(** * Hours-of-Service engine of the truck log backend

    A shallow embedding of [eld_logs/models.py] and [eld_logs/services.py]
    (class [HOSService]) together with the properties of the duty timeline,
    the cycle window calculator, the violation detector, the duty record
    mutator and the trip schedule simulator.

    Conventions of the embedding.
    - A [datetime] is a number of microseconds on the UTC clock, a
      [timedelta] a number of microseconds, a [date] a number of days;
      all three are integers, as in Python.
    - A Python [float] is the rational number it holds ([Q]).  Where the
      service adds floats up and compares the total with a limit (the
      checks of the detector, the driving hours of the status report),
      every operation is rounded as binary64 rounds it ([Float64]); the
      hours of a single duration and the arithmetic of the simulator on
      the trip hours are taken exactly.
      [timedelta(minutes=x)] rounds to the nearest microsecond, ties to even.
    - The database is an explicit store threaded through a state and
      exception monad; model instances are records, [save()] writes the
      row with the same primary key.
    - The store carries the reading of the clock for the call that runs
      on it; a later call runs on a store with a later reading. *)

From Stdlib Require Import ZArith QArith Qround List String Bool Lia Lqa.
From Stdlib Require Import Permutation Sorted DecimalString Qpower.
Import ListNotations.

Local Open Scope string_scope.
Local Open Scope list_scope.
Local Open Scope Z_scope.

(* ================================================================== *)
(** * Rationals used for Python floats *)

Definition Qltb (a b : Q) : bool :=
  match Qcompare a b with Lt => true | _ => false end.

Definition Qgtb (a b : Q) : bool := Qltb b a.

(** Python's [min(a, b)]: the first argument unless the second is smaller. *)
Definition py_min (a b : Q) : Q := if Qltb b a then b else a.

(** Python's [max(a, b)]: the first argument unless the second is larger. *)
Definition py_max (a b : Q) : Q := if Qltb a b then b else a.

(** [a >= b] on floats. *)
Definition Qgeb (a b : Q) : bool := negb (Qltb a b).

(** Python's [int(x)] on a float: truncation toward zero. *)
Definition py_int (x : Q) : Z := Z.quot (Qnum x) (Zpos (Qden x)).

(** Sum of a list of floats, as the builtin [sum] and the [+=] loops. *)
Definition Qsum (l : list Q) : Q := fold_left Qplus l 0%Q.

(* ================================================================== *)
(** * datetime, timedelta, date *)

Module Time.

Definition datetime := Z.
Definition timedelta := Z.
Definition date := Z.

Definition us_per_minute : Z := 60000000.
Definition us_per_hour : Z := 3600000000.
Definition us_per_day : Z := 86400000000.

(** [td.total_seconds()] *)
Definition total_seconds (d : timedelta) : Q := inject_Z d / 1000000.

(** [td.total_seconds() / 3600] *)
Definition hours (d : timedelta) : Q := total_seconds d / 3600.

(** Rounding to the nearest integer, ties to the even one: how the
    [timedelta] constructor turns a fractional argument into microseconds. *)
Definition round_half_even (q : Q) : Z :=
  let f := Qfloor q in
  match Qcompare (q - inject_Z f) (1 # 2) with
  | Lt => f
  | Gt => f + 1
  | Eq => if Z.even f then f else f + 1
  end.

(** [timedelta(minutes=m)] *)
Definition minutes (m : Q) : timedelta :=
  round_half_even (m * inject_Z us_per_minute).

(** [timedelta(days=n)] applied to a [date] moves it by [n]. *)
Definition days (n : Z) : Z := n.

(** [timezone.make_aware(datetime.combine(d, time(h, 0)))], UTC. *)
Definition combine (d : date) (h : Z) : datetime :=
  d * us_per_day + h * us_per_hour.

(** [dt.date()] *)
Definition date_of (t : datetime) : date := t / us_per_day.

End Time.

(* ================================================================== *)
(** * Sums of Python floats

    Where the service adds floats up and compares the total with a
    limit, every operation is rounded as binary64 does: a float is the
    exact rational value of the double, and an operation is the exact
    operation followed by rounding to the nearest double, ties to the
    even mantissa.  The exponent range of binary64 is not modelled; the
    hours and seconds of a log are far from its ends. *)

Module Float64.

(** The exponent of a positive rational: the [e] with
    [2^e <= x < 2^(e+1)]. *)
Definition exponent (x : Q) : Z :=
  let e0 := Z.log2 (Qnum x) - Z.log2 (Zpos (Qden x)) in
  if Qle_bool (2 ^ e0) x then e0 else e0 - 1.

(** The nearest double of a positive rational: 53 bits of mantissa. *)
Definition round_pos (x : Q) : Q :=
  let ulp := (2 ^ (exponent x - 52))%Q in
  (inject_Z (Time.round_half_even (x / ulp)) * ulp)%Q.

(** The nearest double of a rational. *)
Definition round (x : Q) : Q :=
  match Qcompare x 0 with
  | Eq => 0%Q
  | Gt => round_pos x
  | Lt => (- round_pos (- x))%Q
  end.

(** [a + b], [a - b] and [a / b] on floats. *)
Definition add (a b : Q) : Q := round (a + b).
Definition sub (a b : Q) : Q := round (a - b).
Definition div (a b : Q) : Q := round (a / b).

(** [td.total_seconds()]: the microseconds divided by [10**6], an
    integer division that Python rounds correctly. *)
Definition total_seconds (d : Time.timedelta) : Q :=
  round (inject_Z d / 1000000).

(** [td.total_seconds() / 3600] *)
Definition hours (d : Time.timedelta) : Q := div (total_seconds d) 3600.

(** The builtin [sum] of floats and a [+=] loop from 0: the terms are
    added from the left, each addition rounded (CPython up to 3.11;
    later versions compensate the error in [sum]). *)
Definition sum (l : list Q) : Q := fold_left add l 0%Q.

End Float64.

(* ================================================================== *)
(** * Models ([trips/models.py], [routes/models.py], [eld_logs/models.py]) *)

Module Driver.
Record t := mk {
  id : Z;
  name : string;
  cycle_type : string
}.
End Driver.

Module RouteCalculation.
Record t := mk {
  total_distance_miles : Q;
  estimated_duration_hours : Q
}.
End RouteCalculation.

Module Trip.
Record t := mk {
  id : Z;
  driver : Driver.t;
  current_location : string;
  pickup_location : string;
  dropoff_location : string;
  planned_start_time : option Time.datetime;
  (** the reverse one-to-one accessor [trip.route]; [None] when no
      [RouteCalculation] row points to the trip *)
  route : option RouteCalculation.t
}.
End Trip.

(** Of each model the fields that the service reads or writes are kept;
    bookkeeping columns ([created_at], [updated_at], [is_edited],
    [edit_reason], the odometer bounds and notes of a log, the
    certification time) play no part in it. *)

Module DutyStatusRecord.
Record t := mk {
  id : Z;
  eld_log : Z;                       (* foreign key: [ELDLog.id] *)
  duty_status : string;
  start_time : Time.datetime;
  end_time : option Time.datetime;
  location : string;
  latitude : option Q;
  longitude : option Q;
  odometer : option Z;
  notes : string;
  is_automatic : bool
}.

________

WHAT NEEDS TO BE DONE:
Among the entries above, the lines between the ones containing "all three are integers, as in Python." and "- The store", inclusive, are to be transcribed exactly. No other line is to be given.

RESPONSE:
      all three are integers, as in Python.
    - A Python [float] is the rational number it holds ([Q]).  Where the
      service adds floats up and compares the total with a limit (the
      checks of the detector, the driving hours of the status report),
      every operation is rounded as binary64 rounds it ([Float64]); the
      hours of a single duration and the arithmetic of the simulator on
      the trip hours are taken exactly.
      [timedelta(minutes=x)] rounds to the nearest microsecond, ties to even.
    - The database is an explicit store threaded through a state and
      exception monad; model instances are records, [save()] writes the
      row with the same primary key.
    - The store carries the reading of the clock for the call that runs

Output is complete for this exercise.